Data for review =
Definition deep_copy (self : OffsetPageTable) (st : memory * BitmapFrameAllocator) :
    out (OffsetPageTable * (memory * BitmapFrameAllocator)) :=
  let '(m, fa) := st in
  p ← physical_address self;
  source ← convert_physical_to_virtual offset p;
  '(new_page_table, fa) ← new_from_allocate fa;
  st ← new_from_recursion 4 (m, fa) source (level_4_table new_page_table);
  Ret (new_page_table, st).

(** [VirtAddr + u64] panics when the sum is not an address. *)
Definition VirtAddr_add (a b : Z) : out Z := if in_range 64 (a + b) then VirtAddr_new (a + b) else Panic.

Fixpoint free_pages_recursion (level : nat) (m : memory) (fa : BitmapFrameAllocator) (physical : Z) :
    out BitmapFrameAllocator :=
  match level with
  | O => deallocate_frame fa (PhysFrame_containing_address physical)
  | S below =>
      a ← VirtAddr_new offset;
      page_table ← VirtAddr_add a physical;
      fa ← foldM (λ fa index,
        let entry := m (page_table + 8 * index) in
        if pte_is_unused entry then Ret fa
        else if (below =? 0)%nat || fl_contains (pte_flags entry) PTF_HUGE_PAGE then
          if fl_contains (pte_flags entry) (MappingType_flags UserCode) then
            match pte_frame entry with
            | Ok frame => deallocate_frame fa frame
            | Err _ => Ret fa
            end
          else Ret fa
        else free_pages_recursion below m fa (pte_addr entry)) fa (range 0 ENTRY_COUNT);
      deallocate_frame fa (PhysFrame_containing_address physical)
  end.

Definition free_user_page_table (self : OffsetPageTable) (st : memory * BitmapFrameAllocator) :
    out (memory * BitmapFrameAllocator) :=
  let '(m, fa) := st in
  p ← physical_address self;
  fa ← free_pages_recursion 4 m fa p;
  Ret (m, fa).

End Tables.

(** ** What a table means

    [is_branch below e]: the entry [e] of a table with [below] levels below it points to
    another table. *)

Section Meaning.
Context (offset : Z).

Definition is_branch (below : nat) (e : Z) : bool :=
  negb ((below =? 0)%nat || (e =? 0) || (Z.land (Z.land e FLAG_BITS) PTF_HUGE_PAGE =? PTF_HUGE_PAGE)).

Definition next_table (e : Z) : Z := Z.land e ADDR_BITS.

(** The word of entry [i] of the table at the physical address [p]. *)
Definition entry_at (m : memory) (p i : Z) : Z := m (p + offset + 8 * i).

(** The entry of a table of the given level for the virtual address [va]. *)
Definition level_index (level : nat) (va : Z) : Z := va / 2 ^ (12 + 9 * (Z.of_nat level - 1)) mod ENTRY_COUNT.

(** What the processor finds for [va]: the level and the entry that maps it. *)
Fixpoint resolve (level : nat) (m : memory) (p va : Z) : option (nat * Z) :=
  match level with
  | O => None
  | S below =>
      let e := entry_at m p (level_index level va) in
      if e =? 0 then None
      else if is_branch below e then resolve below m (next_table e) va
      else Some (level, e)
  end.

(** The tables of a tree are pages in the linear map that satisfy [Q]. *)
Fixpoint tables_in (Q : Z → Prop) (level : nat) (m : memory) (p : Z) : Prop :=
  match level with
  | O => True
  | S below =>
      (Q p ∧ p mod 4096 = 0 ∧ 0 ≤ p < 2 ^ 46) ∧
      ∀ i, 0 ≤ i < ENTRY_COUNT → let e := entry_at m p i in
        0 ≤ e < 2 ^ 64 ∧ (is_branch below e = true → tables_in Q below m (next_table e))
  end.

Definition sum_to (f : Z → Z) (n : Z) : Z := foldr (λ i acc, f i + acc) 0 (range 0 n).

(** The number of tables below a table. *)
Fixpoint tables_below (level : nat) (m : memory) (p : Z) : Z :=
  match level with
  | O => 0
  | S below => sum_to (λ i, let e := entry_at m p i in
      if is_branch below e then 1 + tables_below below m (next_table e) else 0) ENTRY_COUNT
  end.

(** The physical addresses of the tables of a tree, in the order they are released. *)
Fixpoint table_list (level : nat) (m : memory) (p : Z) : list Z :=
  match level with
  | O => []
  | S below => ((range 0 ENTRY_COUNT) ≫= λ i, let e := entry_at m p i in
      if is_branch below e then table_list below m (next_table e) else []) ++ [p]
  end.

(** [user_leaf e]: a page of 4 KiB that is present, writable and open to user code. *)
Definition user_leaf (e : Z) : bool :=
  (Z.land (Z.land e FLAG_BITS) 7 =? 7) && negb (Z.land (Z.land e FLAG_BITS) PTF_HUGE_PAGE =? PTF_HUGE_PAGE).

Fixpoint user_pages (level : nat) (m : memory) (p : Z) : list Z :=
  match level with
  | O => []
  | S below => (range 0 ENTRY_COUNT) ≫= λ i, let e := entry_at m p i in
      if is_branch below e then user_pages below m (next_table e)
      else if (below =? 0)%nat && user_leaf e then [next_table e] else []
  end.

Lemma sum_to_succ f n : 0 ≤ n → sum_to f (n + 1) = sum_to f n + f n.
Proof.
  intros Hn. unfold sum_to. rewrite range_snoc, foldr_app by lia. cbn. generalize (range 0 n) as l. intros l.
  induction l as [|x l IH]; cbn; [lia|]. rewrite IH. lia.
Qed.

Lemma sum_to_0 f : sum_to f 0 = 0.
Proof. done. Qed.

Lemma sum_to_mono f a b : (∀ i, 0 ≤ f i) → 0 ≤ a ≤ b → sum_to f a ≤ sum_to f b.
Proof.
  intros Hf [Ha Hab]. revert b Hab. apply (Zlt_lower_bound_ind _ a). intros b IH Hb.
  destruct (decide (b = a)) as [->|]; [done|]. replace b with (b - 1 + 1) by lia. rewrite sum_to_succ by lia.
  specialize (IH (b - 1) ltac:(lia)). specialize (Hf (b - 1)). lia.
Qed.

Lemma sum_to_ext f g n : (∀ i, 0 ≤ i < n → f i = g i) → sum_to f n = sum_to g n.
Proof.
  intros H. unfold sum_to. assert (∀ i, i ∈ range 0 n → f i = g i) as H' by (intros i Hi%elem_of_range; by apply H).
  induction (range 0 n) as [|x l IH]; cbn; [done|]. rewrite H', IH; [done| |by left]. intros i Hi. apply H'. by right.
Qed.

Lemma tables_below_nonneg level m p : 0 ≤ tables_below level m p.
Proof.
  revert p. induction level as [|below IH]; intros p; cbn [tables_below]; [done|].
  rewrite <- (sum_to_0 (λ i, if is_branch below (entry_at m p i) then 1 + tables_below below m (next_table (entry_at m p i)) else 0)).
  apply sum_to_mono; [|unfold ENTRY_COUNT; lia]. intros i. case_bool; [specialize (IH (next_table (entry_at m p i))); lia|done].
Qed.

Work request = Copy out the entire listing above exactly.

Exercise output =
Definition deep_copy (self : OffsetPageTable) (st : memory * BitmapFrameAllocator) :
    out (OffsetPageTable * (memory * BitmapFrameAllocator)) :=
  let '(m, fa) := st in
  p ← physical_address self;
  source ← convert_physical_to_virtual offset p;
  '(new_page_table, fa) ← new_from_allocate fa;
  st ← new_from_recursion 4 (m, fa) source (level_4_table new_page_table);
  Ret (new_page_table, st).

(** [VirtAddr + u64] panics when the sum is not an address. *)
Definition VirtAddr_add (a b : Z) : out Z := if in_range 64 (a + b) then VirtAddr_new (a + b) else Panic.

Fixpoint free_pages_recursion (level : nat) (m : memory) (fa : BitmapFrameAllocator) (physical : Z) :
    out BitmapFrameAllocator :=
  match level with
  | O => deallocate_frame fa (PhysFrame_containing_address physical)
  | S below =>
      a ← VirtAddr_new offset;
      page_table ← VirtAddr_add a physical;
      fa ← foldM (λ fa index,
        let entry := m (page_table + 8 * index) in
        if pte_is_unused entry then Ret fa
        else if (below =? 0)%nat || fl_contains (pte_flags entry) PTF_HUGE_PAGE then
          if fl_contains (pte_flags entry) (MappingType_flags UserCode) then
            match pte_frame entry with
            | Ok frame => deallocate_frame fa frame
            | Err _ => Ret fa
            end
          else Ret fa
        else free_pages_recursion below m fa (pte_addr entry)) fa (range 0 ENTRY_COUNT);
      deallocate_frame fa (PhysFrame_containing_address physical)
  end.

Definition free_user_page_table (self : OffsetPageTable) (st : memory * BitmapFrameAllocator) :
    out (memory * BitmapFrameAllocator) :=
  let '(m, fa) := st in
  p ← physical_address self;
  fa ← free_pages_recursion 4 m fa p;
  Ret (m, fa).

End Tables.

(** ** What a table means

    [is_branch below e]: the entry [e] of a table with [below] levels below it points to
    another table. *)

Section Meaning.
Context (offset : Z).

Definition is_branch (below : nat) (e : Z) : bool :=
  negb ((below =? 0)%nat || (e =? 0) || (Z.land (Z.land e FLAG_BITS) PTF_HUGE_PAGE =? PTF_HUGE_PAGE)).

Definition next_table (e : Z) : Z := Z.land e ADDR_BITS.

(** The word of entry [i] of the table at the physical address [p]. *)
Definition entry_at (m : memory) (p i : Z) : Z := m (p + offset + 8 * i).

(** The entry of a table of the given level for the virtual address [va]. *)
Definition level_index (level : nat) (va : Z) : Z := va / 2 ^ (12 + 9 * (Z.of_nat level - 1)) mod ENTRY_COUNT.

(** What the processor finds for [va]: the level and the entry that maps it. *)
Fixpoint resolve (level : nat) (m : memory) (p va : Z) : option (nat * Z) :=
  match level with
  | O => None
  | S below =>
      let e := entry_at m p (level_index level va) in
      if e =? 0 then None
      else if is_branch below e then resolve below m (next_table e) va
      else Some (level, e)
  end.

(** The tables of a tree are pages in the linear map that satisfy [Q]. *)
Fixpoint tables_in (Q : Z → Prop) (level : nat) (m : memory) (p : Z) : Prop :=
  match level with
  | O => True
  | S below =>
      (Q p ∧ p mod 4096 = 0 ∧ 0 ≤ p < 2 ^ 46) ∧
      ∀ i, 0 ≤ i < ENTRY_COUNT → let e := entry_at m p i in
        0 ≤ e < 2 ^ 64 ∧ (is_branch below e = true → tables_in Q below m (next_table e))
  end.

Definition sum_to (f : Z → Z) (n : Z) : Z := foldr (λ i acc, f i + acc) 0 (range 0 n).

(** The number of tables below a table. *)
Fixpoint tables_below (level : nat) (m : memory) (p : Z) : Z :=
  match level with
  | O => 0
  | S below => sum_to (λ i, let e := entry_at m p i in
      if is_branch below e then 1 + tables_below below m (next_table e) else 0) ENTRY_COUNT
  end.

(** The physical addresses of the tables of a tree, in the order they are released. *)
Fixpoint table_list (level : nat) (m : memory) (p : Z) : list Z :=
  match level with
  | O => []
  | S below => ((range 0 ENTRY_COUNT) ≫= λ i, let e := entry_at m p i in
      if is_branch below e then table_list below m (next_table e) else []) ++ [p]
  end.

(** [user_leaf e]: a page of 4 KiB that is present, writable and open to user code. *)
Definition user_leaf (e : Z) : bool :=
  (Z.land (Z.land e FLAG_BITS) 7 =? 7) && negb (Z.land (Z.land e FLAG_BITS) PTF_HUGE_PAGE =? PTF_HUGE_PAGE).

Fixpoint user_pages (level : nat) (m : memory) (p : Z) : list Z :=
  match level with
  | O => []
  | S below => (range 0 ENTRY_COUNT) ≫= λ i, let e := entry_at m p i in
      if is_branch below e then user_pages below m (next_table e)
      else if (below =? 0)%nat && user_leaf e then [next_table e] else []
  end.

Lemma sum_to_succ f n : 0 ≤ n → sum_to f (n + 1) = sum_to f n + f n.
Proof.
  intros Hn. unfold sum_to. rewrite range_snoc, foldr_app by lia. cbn. generalize (range 0 n) as l. intros l.
  induction l as [|x l IH]; cbn; [lia|]. rewrite IH. lia.
Qed.

Lemma sum_to_0 f : sum_to f 0 = 0.
Proof. done. Qed.

Lemma sum_to_mono f a b : (∀ i, 0 ≤ f i) → 0 ≤ a ≤ b → sum_to f a ≤ sum_to f b.
Proof.
  intros Hf [Ha Hab]. revert b Hab. apply (Zlt_lower_bound_ind _ a). intros b IH Hb.
  destruct (decide (b = a)) as [->|]; [done|]. replace b with (b - 1 + 1) by lia. rewrite sum_to_succ by lia.
  specialize (IH (b - 1) ltac:(lia)). specialize (Hf (b - 1)). lia.
Qed.

Lemma sum_to_ext f g n : (∀ i, 0 ≤ i < n → f i = g i) → sum_to f n = sum_to g n.
Proof.
  intros H. unfold sum_to. assert (∀ i, i ∈ range 0 n → f i = g i) as H' by (intros i Hi%elem_of_range; by apply H).
  induction (range 0 n) as [|x l IH]; cbn; [done|]. rewrite H', IH; [done| |by left]. intros i Hi. apply H'. by right.
Qed.

Lemma tables_below_nonneg level m p : 0 ≤ tables_below level m p.
Proof.
  revert p. induction level as [|below IH]; intros p; cbn [tables_below]; [done|].
  rewrite <- (sum_to_0 (λ i, if is_branch below (entry_at m p i) then 1 + tables_below below m (next_table (entry_at m p i)) else 0)).
  apply sum_to_mono; [|unfold ENTRY_COUNT; lia]. intros i. case_bool; [specialize (IH (next_table (entry_at m p i))); lia|done].
Qed.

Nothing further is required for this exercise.